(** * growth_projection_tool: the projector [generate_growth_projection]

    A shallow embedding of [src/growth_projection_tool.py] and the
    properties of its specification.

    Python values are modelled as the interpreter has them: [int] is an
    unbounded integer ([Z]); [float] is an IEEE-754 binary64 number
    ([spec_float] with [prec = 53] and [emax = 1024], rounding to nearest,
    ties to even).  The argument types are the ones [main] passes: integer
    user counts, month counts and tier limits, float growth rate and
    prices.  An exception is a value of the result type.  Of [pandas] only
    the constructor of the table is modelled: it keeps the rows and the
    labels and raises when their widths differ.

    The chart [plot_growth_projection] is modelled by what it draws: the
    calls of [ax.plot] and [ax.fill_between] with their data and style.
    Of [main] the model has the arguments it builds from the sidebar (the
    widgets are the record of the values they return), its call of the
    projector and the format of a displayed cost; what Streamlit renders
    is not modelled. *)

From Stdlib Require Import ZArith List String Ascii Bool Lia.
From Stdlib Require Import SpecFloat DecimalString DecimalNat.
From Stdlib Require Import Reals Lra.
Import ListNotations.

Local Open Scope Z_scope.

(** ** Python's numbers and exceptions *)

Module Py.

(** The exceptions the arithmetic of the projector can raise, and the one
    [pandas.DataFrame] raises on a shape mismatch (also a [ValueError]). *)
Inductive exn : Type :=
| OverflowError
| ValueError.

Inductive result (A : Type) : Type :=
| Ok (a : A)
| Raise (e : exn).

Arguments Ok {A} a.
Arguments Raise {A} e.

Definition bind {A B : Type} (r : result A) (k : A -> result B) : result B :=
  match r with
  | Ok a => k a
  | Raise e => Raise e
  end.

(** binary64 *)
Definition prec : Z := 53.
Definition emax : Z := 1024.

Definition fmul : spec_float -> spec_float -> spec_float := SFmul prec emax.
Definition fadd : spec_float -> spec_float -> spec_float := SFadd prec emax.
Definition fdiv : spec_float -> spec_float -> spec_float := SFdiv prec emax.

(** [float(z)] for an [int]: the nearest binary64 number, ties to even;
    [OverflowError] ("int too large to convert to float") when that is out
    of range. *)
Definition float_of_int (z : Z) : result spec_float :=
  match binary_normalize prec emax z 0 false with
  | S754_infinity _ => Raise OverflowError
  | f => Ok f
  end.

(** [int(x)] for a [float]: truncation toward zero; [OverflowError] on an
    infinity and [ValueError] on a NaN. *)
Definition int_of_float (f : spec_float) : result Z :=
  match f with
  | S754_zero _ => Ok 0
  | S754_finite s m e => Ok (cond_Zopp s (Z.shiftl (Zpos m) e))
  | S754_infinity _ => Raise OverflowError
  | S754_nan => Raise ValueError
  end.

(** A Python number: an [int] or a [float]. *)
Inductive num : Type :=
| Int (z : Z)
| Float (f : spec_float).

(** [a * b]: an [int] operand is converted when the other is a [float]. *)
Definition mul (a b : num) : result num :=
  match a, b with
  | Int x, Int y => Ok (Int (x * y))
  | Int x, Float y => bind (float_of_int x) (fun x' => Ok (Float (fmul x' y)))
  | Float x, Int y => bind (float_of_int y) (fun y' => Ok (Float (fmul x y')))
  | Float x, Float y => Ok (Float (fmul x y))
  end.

****************

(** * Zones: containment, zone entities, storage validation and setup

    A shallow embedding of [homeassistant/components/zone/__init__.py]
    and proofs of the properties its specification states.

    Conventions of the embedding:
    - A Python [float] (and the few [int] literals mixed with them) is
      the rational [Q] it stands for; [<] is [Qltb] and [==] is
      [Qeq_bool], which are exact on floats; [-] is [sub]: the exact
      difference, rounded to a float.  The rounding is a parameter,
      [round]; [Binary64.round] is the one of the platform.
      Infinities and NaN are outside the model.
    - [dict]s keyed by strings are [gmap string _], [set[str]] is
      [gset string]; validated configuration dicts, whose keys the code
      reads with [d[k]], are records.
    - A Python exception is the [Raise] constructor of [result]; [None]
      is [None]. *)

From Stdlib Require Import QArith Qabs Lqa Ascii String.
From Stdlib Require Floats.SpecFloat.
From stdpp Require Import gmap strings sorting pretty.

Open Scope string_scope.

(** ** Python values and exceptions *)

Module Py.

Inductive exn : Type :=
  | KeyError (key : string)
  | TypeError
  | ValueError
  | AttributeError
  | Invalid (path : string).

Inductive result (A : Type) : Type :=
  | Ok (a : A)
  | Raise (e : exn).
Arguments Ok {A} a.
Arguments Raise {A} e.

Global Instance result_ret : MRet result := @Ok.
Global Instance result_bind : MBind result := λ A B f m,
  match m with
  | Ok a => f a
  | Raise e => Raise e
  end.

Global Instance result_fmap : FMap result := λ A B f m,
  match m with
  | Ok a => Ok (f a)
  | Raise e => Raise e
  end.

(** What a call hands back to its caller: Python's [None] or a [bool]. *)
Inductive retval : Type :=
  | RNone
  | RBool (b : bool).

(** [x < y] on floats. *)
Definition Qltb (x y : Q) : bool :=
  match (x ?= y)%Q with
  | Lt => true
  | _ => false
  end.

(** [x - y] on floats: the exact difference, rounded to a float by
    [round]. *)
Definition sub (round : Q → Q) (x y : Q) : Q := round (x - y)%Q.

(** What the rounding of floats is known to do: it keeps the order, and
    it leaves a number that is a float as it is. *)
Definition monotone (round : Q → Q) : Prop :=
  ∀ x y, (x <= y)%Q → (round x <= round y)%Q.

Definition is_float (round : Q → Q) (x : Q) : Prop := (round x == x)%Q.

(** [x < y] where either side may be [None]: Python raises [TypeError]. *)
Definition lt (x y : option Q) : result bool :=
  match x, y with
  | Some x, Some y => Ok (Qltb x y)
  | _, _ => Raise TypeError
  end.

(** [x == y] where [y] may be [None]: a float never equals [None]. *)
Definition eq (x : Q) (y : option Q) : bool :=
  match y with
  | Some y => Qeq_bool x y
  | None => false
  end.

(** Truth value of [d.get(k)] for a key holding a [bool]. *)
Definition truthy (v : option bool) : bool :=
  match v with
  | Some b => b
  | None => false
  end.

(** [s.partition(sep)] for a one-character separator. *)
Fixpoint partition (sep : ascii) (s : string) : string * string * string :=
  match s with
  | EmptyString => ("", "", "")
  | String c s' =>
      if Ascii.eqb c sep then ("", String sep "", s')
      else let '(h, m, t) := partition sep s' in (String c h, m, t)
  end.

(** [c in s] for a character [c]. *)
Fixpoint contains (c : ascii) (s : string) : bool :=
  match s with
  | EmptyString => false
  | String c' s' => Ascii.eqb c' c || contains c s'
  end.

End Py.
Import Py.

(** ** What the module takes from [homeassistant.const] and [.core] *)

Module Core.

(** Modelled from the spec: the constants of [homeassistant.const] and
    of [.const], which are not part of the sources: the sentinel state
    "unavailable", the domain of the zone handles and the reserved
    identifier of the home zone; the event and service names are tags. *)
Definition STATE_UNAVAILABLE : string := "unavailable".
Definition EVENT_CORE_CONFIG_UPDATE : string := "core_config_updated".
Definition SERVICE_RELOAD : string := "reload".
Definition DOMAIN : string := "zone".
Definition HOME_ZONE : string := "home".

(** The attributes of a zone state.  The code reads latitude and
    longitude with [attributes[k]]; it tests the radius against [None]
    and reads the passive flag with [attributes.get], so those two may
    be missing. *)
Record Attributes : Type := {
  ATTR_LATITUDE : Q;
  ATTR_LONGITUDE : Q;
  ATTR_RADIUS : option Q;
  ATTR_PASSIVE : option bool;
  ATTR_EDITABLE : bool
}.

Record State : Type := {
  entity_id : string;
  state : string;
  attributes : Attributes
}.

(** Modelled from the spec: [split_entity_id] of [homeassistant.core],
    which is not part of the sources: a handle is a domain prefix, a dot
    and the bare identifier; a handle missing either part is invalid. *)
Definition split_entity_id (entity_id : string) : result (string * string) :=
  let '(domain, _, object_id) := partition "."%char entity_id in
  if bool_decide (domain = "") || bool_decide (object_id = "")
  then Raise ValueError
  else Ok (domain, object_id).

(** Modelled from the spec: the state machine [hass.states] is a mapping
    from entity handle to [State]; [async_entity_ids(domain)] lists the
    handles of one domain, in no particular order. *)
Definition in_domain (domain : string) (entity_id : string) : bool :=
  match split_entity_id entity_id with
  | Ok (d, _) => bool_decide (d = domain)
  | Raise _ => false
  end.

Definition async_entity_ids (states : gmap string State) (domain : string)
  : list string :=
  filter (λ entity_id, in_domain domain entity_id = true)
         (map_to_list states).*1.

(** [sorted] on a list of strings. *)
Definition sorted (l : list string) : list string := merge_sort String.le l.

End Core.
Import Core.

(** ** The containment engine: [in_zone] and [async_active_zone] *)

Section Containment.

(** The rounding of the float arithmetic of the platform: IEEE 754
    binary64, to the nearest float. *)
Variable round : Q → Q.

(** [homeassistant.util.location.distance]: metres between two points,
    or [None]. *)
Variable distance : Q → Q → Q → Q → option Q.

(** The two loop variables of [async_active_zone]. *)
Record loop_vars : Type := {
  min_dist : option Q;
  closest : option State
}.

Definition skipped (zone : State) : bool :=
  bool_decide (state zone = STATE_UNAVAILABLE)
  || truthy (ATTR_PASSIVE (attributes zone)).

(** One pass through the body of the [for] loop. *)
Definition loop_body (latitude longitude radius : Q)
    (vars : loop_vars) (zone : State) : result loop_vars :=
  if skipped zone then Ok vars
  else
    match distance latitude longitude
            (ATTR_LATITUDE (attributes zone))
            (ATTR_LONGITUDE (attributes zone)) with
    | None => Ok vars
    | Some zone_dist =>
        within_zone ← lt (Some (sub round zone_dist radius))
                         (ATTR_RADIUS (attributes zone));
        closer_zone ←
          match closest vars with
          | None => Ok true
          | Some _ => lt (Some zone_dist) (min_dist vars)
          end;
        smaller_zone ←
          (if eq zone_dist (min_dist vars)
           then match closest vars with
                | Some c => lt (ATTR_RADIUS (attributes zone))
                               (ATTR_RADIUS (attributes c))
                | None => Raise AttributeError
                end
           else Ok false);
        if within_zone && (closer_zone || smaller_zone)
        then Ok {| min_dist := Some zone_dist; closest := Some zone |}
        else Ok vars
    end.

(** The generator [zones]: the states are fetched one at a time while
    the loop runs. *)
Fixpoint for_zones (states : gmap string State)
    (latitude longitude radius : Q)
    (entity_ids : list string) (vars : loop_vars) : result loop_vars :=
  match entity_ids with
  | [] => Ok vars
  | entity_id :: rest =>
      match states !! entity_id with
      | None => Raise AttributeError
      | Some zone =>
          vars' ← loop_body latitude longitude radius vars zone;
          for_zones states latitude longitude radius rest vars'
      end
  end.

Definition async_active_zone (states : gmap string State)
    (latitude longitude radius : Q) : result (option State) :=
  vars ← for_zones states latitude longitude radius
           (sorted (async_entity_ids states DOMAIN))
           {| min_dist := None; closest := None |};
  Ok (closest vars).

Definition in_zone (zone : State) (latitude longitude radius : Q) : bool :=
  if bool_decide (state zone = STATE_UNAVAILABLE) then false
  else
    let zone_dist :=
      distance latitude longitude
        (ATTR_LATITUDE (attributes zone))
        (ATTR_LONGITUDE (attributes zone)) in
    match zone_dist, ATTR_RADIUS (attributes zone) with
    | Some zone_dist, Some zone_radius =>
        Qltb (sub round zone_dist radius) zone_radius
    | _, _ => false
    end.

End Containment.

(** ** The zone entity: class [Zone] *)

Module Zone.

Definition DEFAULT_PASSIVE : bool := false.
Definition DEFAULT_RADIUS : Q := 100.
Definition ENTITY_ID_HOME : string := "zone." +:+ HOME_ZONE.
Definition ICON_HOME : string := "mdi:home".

****************

Problem. Copy out each line of the listing that holds "contains".

Result of this task.
Fixpoint contains (c : ascii) (s : string) : bool :=
  | String c' s' => Ascii.eqb c' c || contains c s'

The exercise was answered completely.